Up to and including the line with "Fixpoint strchr (s", please reproduce the lines below exactly, beginning with the first.

--- Recorded information ---

(* ===== verification/Environ.v ===== *)
(** Environment variables: src/Nuttx/nx/nuttx/sched/environ.

    A task group keeps its variables in one allocated block of "name=value"
    strings, each with its terminating NUL.  The block is the list of its
    bytes; a pointer into it is the offset.  The strings of the callers are
    lists of bytes without the NUL and do not overlap the block.  Reading
    outside of the block or of a string, and using a block that was freed,
    give [None].  [avail] tells for which sizes the user heap has memory, and
    [junk] is what new memory holds.  sched_lock and sched_unlock, which only
    keep other tasks away from the block, are left out. *)
From S2P Require Import Prelude.

Definition NUL : Z := 0.
(** '='. *)
Definition EQUALS : Z := 61.

(** [tg_envp]: no block, a block, or the address of a block that was freed. *)
Inductive envptr :=
| NoBlock
| Block (bytes : list Z)
| Freed.

(** The environment part of [struct task_group_s]. *)
Record task_group_s := Group {
  tg_envsize : Z;
  tg_envp : envptr
}.

(** The bytes of a string in memory. *)
Definition cstring (s : list Z) : list Z := s ++ [NUL].

(** * C library functions on a part of memory *)

Fixpoint strlen (s : list Z) : option Z :=
  match s with
  | [] => None
  | c :: s => if c =? NUL then Some 0 else l ← strlen s; Some (l + 1)
  end.

(** The offset of the first [c]; the outer [None] is a read out of bounds. *)
Fixpoint strchr (s : list Z) (c : Z) : option (option Z) :=
  match s with
  | [] => None
  | x :: s => if x =? c then Some (Some 0)
              else if x =? NUL then Some None
              else r ← strchr s c; Some (option_map (Z.add 1) r)
  end.

(** kumm_malloc and kumm_realloc; a size of zero frees the block (see
    mm_realloc). *)
Definition kumm_malloc (avail : Z -> bool) (junk : Z) (size : Z) : envptr :=
  if avail size then Block (replicate (Z.to_nat size) junk) else NoBlock.

(** The new block, [NoBlock] for NULL, and what becomes of the old one. *)
Definition kumm_realloc (avail : Z -> bool) (junk : Z) (p : envptr) (size : Z)
    : option (envptr * envptr) :=
  match p with
  | NoBlock => Some (kumm_malloc avail junk size, NoBlock)
  | Block bytes =>
      if size <? 1 then Some (NoBlock, Freed)
      else if avail size then Some (Block (resize (Z.to_nat size) junk bytes), Freed)
      else Some (NoBlock, Block bytes)
  | Freed => None
  end.

(** The memory from offset [ptr] on. *)
Definition at_ (p : envptr) (ptr : Z) : option (list Z) :=
  match p with Block bytes => Some (drop (Z.to_nat ptr) bytes) | _ => None end.

(** * Searching *)

(** The loop goes on while the characters are equal, also behind a NUL. *)
Fixpoint env_cmpname (pszname peqname : list Z) : option bool :=
  match pszname, peqname with
  | a :: psz, b :: peq =>
      if a =? b then env_cmpname psz peq else Some ((a =? NUL) && (b =? EQUALS))
  | _, _ => None
  end.

Fixpoint find_loop (fuel : nat) (group : task_group_s) (pname : list Z) (ptr : Z)
    : option (option Z) :=
  match fuel with
  | O => None
  | S fuel =>
      if ptr <? tg_envsize group then
        s ← at_ (tg_envp group) ptr;
        found ← env_cmpname (cstring pname) s;
        if found : bool then Some (Some ptr)
        else l ← strlen s; find_loop fuel group pname (ptr + (l + 1))
      else Some None
  end.

Definition env_findvar (group : task_group_s) (pname : list Z) : option (option Z) :=
  find_loop (S (Z.to_nat (tg_envsize group))) group pname 0.

(** The result is the value (the offset of its first byte) or the errno. *)
Definition getenv (name : option (list Z)) (group : task_group_s)
    : option (Z + Z) :=
  match name with
  | None => Some (inr EINVAL)
  | Some name =>
      r ← env_findvar group name;
      match r with
      | None => Some (inr ENOENT)
      | Some pvar =>
          s ← at_ (tg_envp group) pvar;
          e ← strchr s EQUALS;
          match e with
          | None => Some (inr EINVAL)
          | Some pvalue => Some (inl (pvar + pvalue + 1))
          end
      end
  end.

(** * Changing *)

(** The bytes behind the string at [pvar] move down over it. *)
Definition env_removevar (group : task_group_s) (pvar : Z) : option (Z * task_group_s) :=
  if (0 <=? pvar) && (pvar <? tg_envsize group) then
    s ← at_ (tg_envp group) pvar;
    l ← strlen s;
    match tg_envp group with
    | Block bytes =>
        let len := l + 1 in
        let count := tg_envsize group - (pvar + len) in
        let moved := take (Z.to_nat count) (drop (Z.to_nat (pvar + len)) bytes) in
        if Z.of_nat (length bytes) <? tg_envsize group then None
        else
          let bytes' := take (Z.to_nat pvar) bytes ++ moved ++
                        drop (Z.to_nat (pvar + Z.max 0 count)) bytes in
          Some (OK, Group (u32 (tg_envsize group - len)) (Block bytes'))
    | _ => None
    end
  else Some (ERROR, group).

(** The return value with the errno, and the group. *)
Definition unsetenv (avail : Z -> bool) (junk : Z) (name : list Z) (group : task_group_s)
    : option (Z * Z * task_group_s) :=
  r ← env_findvar group name;
  match r with
  | None => Some (OK, 0, group)
  | Some pvar =>
      '(_, group) ← env_removevar group pvar;
      let newsize := s32 (tg_envsize group) in
      '(newenvp, old) ← kumm_realloc avail junk (tg_envp group) newsize;
      match newenvp with
      | NoBlock => Some (ERROR, ENOMEM, Group (tg_envsize group) old)
      | _ => Some (OK, 0, Group (tg_envsize group) newenvp)
      end
  end.

(** sprintf(pvar, "%s=%s", name, value). *)
Definition write_var (p : envptr) (pvar : Z) (name value : list Z) : option envptr :=
  match p with
  | Block bytes =>
      let new := name ++ [EQUALS] ++ cstring value in
      if Z.of_nat (length bytes) <? pvar + Z.of_nat (length new) then None
      else Some (Block (take (Z.to_nat pvar) bytes ++ new ++
                        drop (Z.to_nat pvar + length new) bytes))
  | _ => None
  end.

(** The end of setenv: the block is made larger for the new string. *)
Definition append_var (avail : Z -> bool) (junk : Z) (name value : list Z)
    (group : task_group_s) : option (Z * Z * task_group_s) :=
  let varlen := Z.of_nat (length name) + Z.of_nat (length value) + 2 in
  match tg_envp group with
  | NoBlock =>
      match kumm_malloc avail junk varlen with
      | NoBlock => Some (ERROR, ENOMEM, group)
      | newenvp => p ← write_var newenvp 0 name value; Some (OK, 0, Group varlen p)
      end
  | _ =>
      let newsize := s32 (u32 (tg_envsize group + varlen)) in
      '(newenvp, old) ← kumm_realloc avail junk (tg_envp group) newsize;
      match newenvp with
      | NoBlock => Some (ERROR, ENOMEM, Group (tg_envsize group) old)
      | _ => p ← write_var newenvp (tg_envsize group) name value;
             Some (OK, 0, Group (u32 newsize) p)
      end
  end.

Definition setenv (avail : Z -> bool) (junk : Z) (name value : option (list Z))
    (overwrite : bool) (group : task_group_s) : option (Z * Z * task_group_s) :=
  match name with
  | None => Some (ERROR, EINVAL, group)
  | Some name =>
      match value with
      | None | Some [] => if overwrite then unsetenv avail junk name group
                          else Some (OK, 0, group)
      | Some value =>
          r ← match tg_envp group with
              | NoBlock => Some None
              | _ => env_findvar group name
              end;
          match r with
          | Some pvar =>
              if overwrite then
                '(_, group) ← env_removevar group pvar;
                append_var avail junk name value group
              else Some (OK, 0, group)
          | None => append_var avail junk name value group
          end
      end
  end.

(** strdup of the string may fail; without a '=' nothing is done. *)
Definition putenv (strdup : Z -> bool) (avail : Z -> bool) (junk : Z)
    (string : option (list Z)) (group : task_group_s) : option (Z * Z * task_group_s) :=
  match string with
  | None => Some (ERROR, EINVAL, group)
  | Some s =>
      if strdup (Z.of_nat (length s) + 1) then
        pequal ← strchr (cstring s) EQUALS;
        match pequal with
        | Some e => setenv avail junk (Some (take (Z.to_nat e) s))
                      (Some (drop (Z.to_nat (e + 1)) s)) true group
        | None => Some (OK, 0, group)
        end
      else Some (ERROR, ENOMEM, group)
  end.

(** A block that was freed would be freed again. *)
Definition env_release (group : task_group_s) : option task_group_s :=
  match tg_envp group with
  | Freed => None
  | _ => Some (Group 0 NoBlock)
  end.

Definition clearenv (group : task_group_s) : option (Z * task_group_s) :=
  g ← env_release group; Some (OK, g).

(** The environment of the parent is copied to the new group. *)
Definition env_dup (avail : Z -> bool) (parent group : task_group_s)
    : option (Z * task_group_s) :=
  match tg_envp parent with
  | NoBlock => Some (OK, group)
  | Block bytes =>
      let envlen := tg_envsize parent in
      if avail envlen then
        if Z.of_nat (length bytes) <? envlen then None
        else Some (OK, Group envlen (Block (take (Z.to_nat envlen) bytes)))
      else Some (- ENOMEM, group)
  | Freed => None
  end.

---

__Solution for this exercise__
(* ===== verification/Environ.v ===== *)
(** Environment variables: src/Nuttx/nx/nuttx/sched/environ.

    A task group keeps its variables in one allocated block of "name=value"
    strings, each with its terminating NUL.  The block is the list of its
    bytes; a pointer into it is the offset.  The strings of the callers are
    lists of bytes without the NUL and do not overlap the block.  Reading
    outside of the block or of a string, and using a block that was freed,
    give [None].  [avail] tells for which sizes the user heap has memory, and
    [junk] is what new memory holds.  sched_lock and sched_unlock, which only
    keep other tasks away from the block, are left out. *)
From S2P Require Import Prelude.

Definition NUL : Z := 0.
(** '='. *)
Definition EQUALS : Z := 61.

(** [tg_envp]: no block, a block, or the address of a block that was freed. *)
Inductive envptr :=
| NoBlock
| Block (bytes : list Z)
| Freed.

(** The environment part of [struct task_group_s]. *)
Record task_group_s := Group {
  tg_envsize : Z;
  tg_envp : envptr
}.

(** The bytes of a string in memory. *)
Definition cstring (s : list Z) : list Z := s ++ [NUL].

(** * C library functions on a part of memory *)

Fixpoint strlen (s : list Z) : option Z :=
  match s with
  | [] => None
  | c :: s => if c =? NUL then Some 0 else l ← strlen s; Some (l + 1)
  end.

(** The offset of the first [c]; the outer [None] is a read out of bounds. *)
Fixpoint strchr (s : list Z) (c : Z) : option (option Z) :=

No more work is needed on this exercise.